(** ** Opening notes *)

Lemma recordAll_app cs ds w : recordAll (cs ++ ds) w = recordAll ds (recordAll cs w).
Proof. unfold recordAll. apply fold_left_app. Qed.

Lemma recordAll_frame cs w :
  files (recordAll cs w) = files w
  /\ notesRoot (recordAll cs w) = notesRoot w
  /\ calls (recordAll cs w) = (calls w ++ cs)%list.
Proof.
  revert w. induction cs as [|c cs IH]; intros w; simpl.
  - now rewrite app_nil_r.
  - destruct (IH (record c w)) as (Hf & Hr & Hc).
    rewrite Hf, Hr, Hc. simpl. now rewrite <- app_assoc.
Qed.

Lemma run_open (n : Note) (w : World) :
  run (NoteOps.open n) w
  = match files w !! notePath (notesRoot w) n with
    | Some _ => (Returned tt, record (CallOpen (notePath (notesRoot w) n)) w)
    | None => (Thrown NotFoundError, w)
    end.
Proof.
  unfold NoteOps.open. run_step.
  destruct (files w !! notePath (notesRoot w) n); reflexivity.
Qed.

(** Opening notes that are on disk records one call for each, in order. *)
Lemma forEach_open_run (notes : list Note) (w : World) :
  Forall (fun n => is_Some (files w !! notePath (notesRoot w) n)) notes ->
  run (forEach NoteOps.open notes) w
  = (Returned tt,
     recordAll ((fun n => CallOpen (notePath (notesRoot w) n)) <$> notes) w).
Proof.
  revert w. induction notes as [|n notes IH]; intros w Hall; [reflexivity|].
  inversion Hall as [|? ? [body Hn] Hrest]; subst.
  change (forEach NoteOps.open (n :: notes))
    with (NoteOps.open n ≫= fun _ => forEach NoteOps.open notes).
  rewrite run_bind, run_open, Hn.
  rewrite IH; [reflexivity|]. simpl. exact Hrest.
Qed.

(** [linenote.openNote] without a path, in an editor that shows a source
    file. *)
Lemma openNote_run (w : World) (editor : TextEditor) (arg : option string) :
  givenPath arg = None ->
  activeTextEditor w = Some editor ->
  PathCodec.isNotePath (notesRoot w) (fsPath (document editor)) = false ->
  run (openNote arg) w
  = (Returned tt,
     recordAll
       ((fun n => CallOpen (notePath (notesRoot w) n))
          <$> List.filter
                (fun n => isOverlapped n (getSelectionLineRange editor).1
                            (getSelectionLineRange editor).2)
                (correspondingNotes (notesRoot w) (files w)
                   (fsPath (document editor)))) w).
Proof.
  intros Harg Hed Hnote.
  unfold openNote. run_step. rewrite Harg, Hed. run_step. rewrite Hnote.
  unfold getCorrespondingNotes. run_step. unfold getSelectionLineRange.
  cbn beta iota. apply forEach_open_run.
  apply Forall_forall. intros n Hn.
  apply list_elem_of_In, List.filter_In in Hn as [Hn _].
  apply list_elem_of_In, elem_of_correspondingNotes in Hn. tauto.
Qed.

Lemma openNote_calls (w : World) (editor : TextEditor) (arg : option string) :
  givenPath arg = None ->
  activeTextEditor w = Some editor ->
  PathCodec.isNotePath (notesRoot w) (fsPath (document editor)) = false ->
  callsMade (openNote arg) w
  = (fun n => CallOpen (notePath (notesRoot w) n))
      <$> List.filter
            (fun n => isOverlapped n (getSelectionLineRange editor).1
                        (getSelectionLineRange editor).2)
            (correspondingNotes (notesRoot w) (files w)
               (fsPath (document editor))).
Proof.
  intros Harg Hed Hnote.
  apply callsMade_app. unfold exec.
  rewrite (openNote_run w editor arg Harg Hed Hnote). simpl.
  apply recordAll_frame.
Qed.

(** X3. [linenote.openNote] without a path, in an editor that shows a source
    file, is fulfilled, changes no file, and opens exactly the notes of the
    document whose range overlaps the selection, each once, in the order of
    [getCorrespondingNotes]. *)
Theorem openNote_opens_overlapping (w : World) (editor : TextEditor)
    (arg : option string) :
  givenPath arg = None ->
  activeTextEditor w = Some editor ->
  PathCodec.isNotePath (notesRoot w) (fsPath (document editor)) = false ->
  let '(from, to) := getSelectionLineRange editor in
  outcome (openNote arg) w = Returned tt
  /\ files (exec (openNote arg) w) = files w
  /\ callsMade (openNote arg) w
     = (fun n => CallOpen (notePath (notesRoot w) n))
         <$> List.filter (fun n => isOverlapped n from to)
               (correspondingNotes (notesRoot w) (files w)
                  (fsPath (document editor))).
Proof.
  intros Harg Hed Hnote.
  pose proof (openNote_run w editor arg Harg Hed Hnote) as Hrun.
  pose proof (openNote_calls w editor arg Harg Hed Hnote) as Hcalls.
  unfold getSelectionLineRange in *. simpl fst in *. simpl snd in *.
  unfold outcome, exec. rewrite Hrun. simpl.
  split; [reflexivity|]. split; [apply recordAll_frame | exact Hcalls].
Qed.

(** ** Commands with a path *)

Lemma decode_empty root : PathCodec.decode root EmptyString = None.
Proof.
  unfold PathCodec.decode, PathCodec.parse.
  destruct root; reflexivity.
Qed.

Lemma givenPath_note root p n :
  PathCodec.decode root p = Some n -> givenPath (Some p) = Some p.
Proof.
  destruct p; [|reflexivity]. rewrite decode_empty. discriminate.
Qed.

(** X4. With a note path as its argument a command works on that note and
    on nothing else, whatever the active editor shows or selects:
    [linenote.removeNote] deletes that file, present or not, leaves every
    other file and asks for a decoration refresh; [linenote.openNote] opens
    the note when its file is there. *)
Theorem commands_with_path_ignore_editor (w : World) (p : string) (n : Note) :
  PathCodec.decode (notesRoot w) p = Some n ->
  run (removeNote (Some p)) w
  = (Returned tt,
     record CallDecorateDebounce
       (setFiles (delete p (files w)) (record (CallRemove p) w)))
  /\ (is_Some (files w !! p) ->
      run (openNote (Some p)) w = (Returned tt, record (CallOpen p) w)).
Proof.
  intros Hdec.
  pose proof (givenPath_note _ _ _ Hdec) as Hgiven.
  destruct (run_fromNotePath _ _ _ Hdec) as [Hrun Hpath].
  split.
  - unfold removeNote. run_step. rewrite Hgiven. rewrite run_bind, Hrun.
    cbn beta iota. unfold NoteOps.remove, decorateDebounce. run_step.
    simpl. rewrite Hpath. reflexivity.
  - intros [body Hbody]. unfold openNote. run_step. rewrite Hgiven.
    rewrite run_bind, Hrun. cbn beta iota.
    rewrite run_open, Hpath, Hbody. reflexivity.
Qed.

(** X5. A non-empty argument that is not a note path makes
    [linenote.openNote] and [linenote.removeNote] reject with
    [InvalidNotePathError] before anything is done: the world is the one
    they started in, and the notes at the selection are not fallen back
    on. *)
Theorem commands_reject_invalid_path (w : World) (p : string) :
  p <> EmptyString ->
  PathCodec.decode (notesRoot w) p = None ->
  run (openNote (Some p)) w = (Thrown InvalidNotePathError, w)
  /\ run (removeNote (Some p)) w = (Thrown InvalidNotePathError, w).
Proof.
  intros Hp Hdec.
  assert (Hgiven : givenPath (Some p) = Some p)
    by (destruct p; [congruence | reflexivity]).
  unfold openNote, removeNote, NoteOps.fromNotePath. run_step.
  rewrite Hgiven. run_step. rewrite Hdec. run_step. split; reflexivity.
Qed.

(** ** Removing and opening at the same selection *)

Lemma find_head_filter {A} (f : A -> bool) (l : list A) :
  List.find f l = head (List.filter f l).
Proof.
  induction l as [|x l IH]; [reflexivity|].
  simpl. destruct (f x); [reflexivity | exact IH].
Qed.

(** X6. At one selection [linenote.removeNote] removes the first of the notes
    that [linenote.openNote] opens: when [openNote] has nothing to open,
    [removeNote] changes nothing; otherwise the path it removes is the path
    of the first [open] call. *)
Theorem removeNote_removes_first_opened (w : World) (editor : TextEditor)
    (arg : option string) :
  givenPath arg = None ->
  activeTextEditor w = Some editor ->
  PathCodec.isNotePath (notesRoot w) (fsPath (document editor)) = false ->
  match callsMade (openNote arg) w with
  | [] => run (removeNote arg) w = (Returned tt, w)
  | first :: _ =>
      exists p,
        first = CallOpen p
        /\ callsMade (removeNote arg) w = [CallRemove p; CallDecorateDebounce]
        /\ files (exec (removeNote arg) w) = delete p (files w)
  end.
Proof.
  intros Harg Hed Hnote.
  pose proof (removeNote_run w editor arg Harg Hed Hnote) as Hrun.
  rewrite (openNote_calls w editor arg Harg Hed Hnote).
  rewrite find_head_filter in Hrun.
  destruct (List.filter _ _) as [|n rest]; cbn [fmap list_fmap head] in *;
    [exact Hrun|].
  exists (notePath (notesRoot w) n). split; [reflexivity|].
  split.
  - apply callsMade_app. unfold exec. rewrite Hrun. simpl.
    now rewrite <- app_assoc.
  - unfold exec. rewrite Hrun. reflexivity.
Qed.

(** ** The listing after a removal *)

(** Deleting a note file takes its note, and no other, out of the listing
    of its source. *)
Lemma correspondingNotes_delete root (fs : gmap string jsString) p body n source :
  fs !! p = Some body ->
  PathCodec.decode root p = Some n ->
  correspondingNotes root fs source
  ≡ₚ (if decide (sourceFilePath n = source) then [n] else [])
      ++ correspondingNotes root (delete p fs) source.
Proof.
  intros Hp Hdec. unfold correspondingNotes, storedNotes.
  rewrite !merge_sort_Permutation.
  rewrite <- (map_to_list_delete fs p body Hp).
  simpl. rewrite Hdec. rewrite filter_cons.
  destruct (decide (sourceFilePath n = source)); reflexivity.
Qed.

------------------------

Task objective:
Each line from the top of the listing down to and including the one containing "- destruct (IH" should be transcribed exactly; nothing else is to be output.

Finished task:
(** ** Opening notes *)

Lemma recordAll_app cs ds w : recordAll (cs ++ ds) w = recordAll ds (recordAll cs w).
Proof. unfold recordAll. apply fold_left_app. Qed.

Lemma recordAll_frame cs w :
  files (recordAll cs w) = files w
  /\ notesRoot (recordAll cs w) = notesRoot w
  /\ calls (recordAll cs w) = (calls w ++ cs)%list.
Proof.
  revert w. induction cs as [|c cs IH]; intros w; simpl.
  - now rewrite app_nil_r.
  - destruct (IH (record c w)) as (Hf & Hr & Hc).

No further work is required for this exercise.